When the Greens discovered La Jolla, the area was just developing as a center of science and medicine. The University of California had opened a campus on Torrey Pines Mesa, Jonas Salk had selected a nearby site for his new scientific institute, and Edmund Keeney was leading Scripps Clinic and Research Foundation (SCRF), whose research arm later became TSRI, toward distinction in biomedical research.

Fascinated by the applications of industrial knowledge to the field of medicine, particularly radiology and diagnostic imagery, Green had long conversations with Scripps Clinic's leading radiologists and made several gifts to expand the clinic's capabilities in that area. In 1970, the Greens established the Cecil and Ida Green Investigatorship in The Research Institute of Scripps Clinic, and shortly afterward the couple made gifts that helped successfully construct a hospital on the campus. In recognition, the hospital was named the Cecil H. and Ida M. Green Hospital, known today as Scripps Green Hospital. Upon Ida Green's death from cancer in 1986, SCRF received its largest bequest up to that time and, in honor of the bequest, established the Ida M. Green Cancer Center, now known as the Ida M. and Cecil H. Green Cancer Center at Scripps Clinic.

The Greens imaginatively shared their wealth to fund academic buildings, health care centers, libraries and other civic buildings, professorships, fellowships, scholarships and arts and cultural organizations throughout the United States, England, Canada and Australia.
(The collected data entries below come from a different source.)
(** * LinkForge: the scoped keyword-linking pass of [gui_internal_link_builder.py]

    A shallow embedding of [add_link_to_word], [process_product] and the
    aggregation loop of [start_processing], together with the parts of the
    Python runtime they lean on: [str] methods, the [re] pattern
    [\b(word)\b] with [IGNORECASE], and the BeautifulSoup tree.

    Characters are the ASCII range of [ascii]; [lower] and the word
    characters of [\b] are the ASCII ones. *)

From Stdlib Require Import String Ascii List Bool Arith ZArith Lia.
Import ListNotations.
Set Warnings "-register-all".
Open Scope list_scope.
Open Scope string_scope.

(** ** Python [str] *)

Module PyStr.

(** The double-quote character, as a one-character string. *)
Definition dq : string := String "034"%char EmptyString.

Definition between (lo hi c : ascii) : bool :=
  ((lo <=? c)%char && (c <=? hi)%char)%bool.

Definition is_upper (c : ascii) : bool := between "A" "Z" c.
Definition is_lower (c : ascii) : bool := between "a" "z" c.
Definition is_digit (c : ascii) : bool := between "0" "9" c.
Definition is_alpha (c : ascii) : bool := is_upper c || is_lower c.
Definition is_alnum (c : ascii) : bool := is_alpha c || is_digit c.

(** [c.lower()] on one character. *)
Definition lower_char (c : ascii) : ascii :=
  if is_upper c then ascii_of_nat (nat_of_ascii c + 32) else c.

(** [s.lower()] *)
Fixpoint lower (s : string) : string :=
  match s with
  | EmptyString => EmptyString
  | String c t => String (lower_char c) (lower t)
  end.

(** [not s]: the empty string is the only falsy one. *)
Definition falsy (s : string) : bool :=
  match s with EmptyString => true | _ => false end.

(** [s.startswith(pre)] *)
Fixpoint startswith (pre s : string) : bool :=
  match pre with
  | EmptyString => true
  | String a pre' =>
      match s with
      | EmptyString => false
      | String b s' => Ascii.eqb a b && startswith pre' s'
      end
  end.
Mr. and Mrs. Green were universally honored in their lifetimes. In 1978, the National Academy of Sciences honored them with an international tribute attended by 30 presidents and chancellors of various institutions. Some 25 colleges and universities, hospitals, museums and schools have benefited from gifts the Greens made for trusteeships, program development, endowments, facilities, scientific equipment and programs to advance basic research and education on a global scale—including 15 major university or hospital facilities and 20 fully-endowed professorships. The Greens also funded an endowed Master Teacher chair held by a first grade teacher, fellowships to encourage women in science and engineering, life-saving medical equipment, a geophysical and oceanographic research vessel, arts objects, and a global system of earthquake detectors.

Cecil Green held more than a dozen honorary degrees, including a Doctor of Engineering from the Colorado School of Mines and a Doctor of Science from Oxford University. On May 22, 1991, her Majesty Queen Elizabeth II appointed him an honorary Knight of the Most Excellent Order of the British Empire, and in 1994 he was named "Philanthropist of the Year" by the National Association of Fund Raising Executives for the exceptional support he and Ida had given the nation's leading institutions, among them MIT, Stanford, and the University of Texas Southwestern Medical Center.

 

 


Cecil H. Green co-founded Texas Instruments.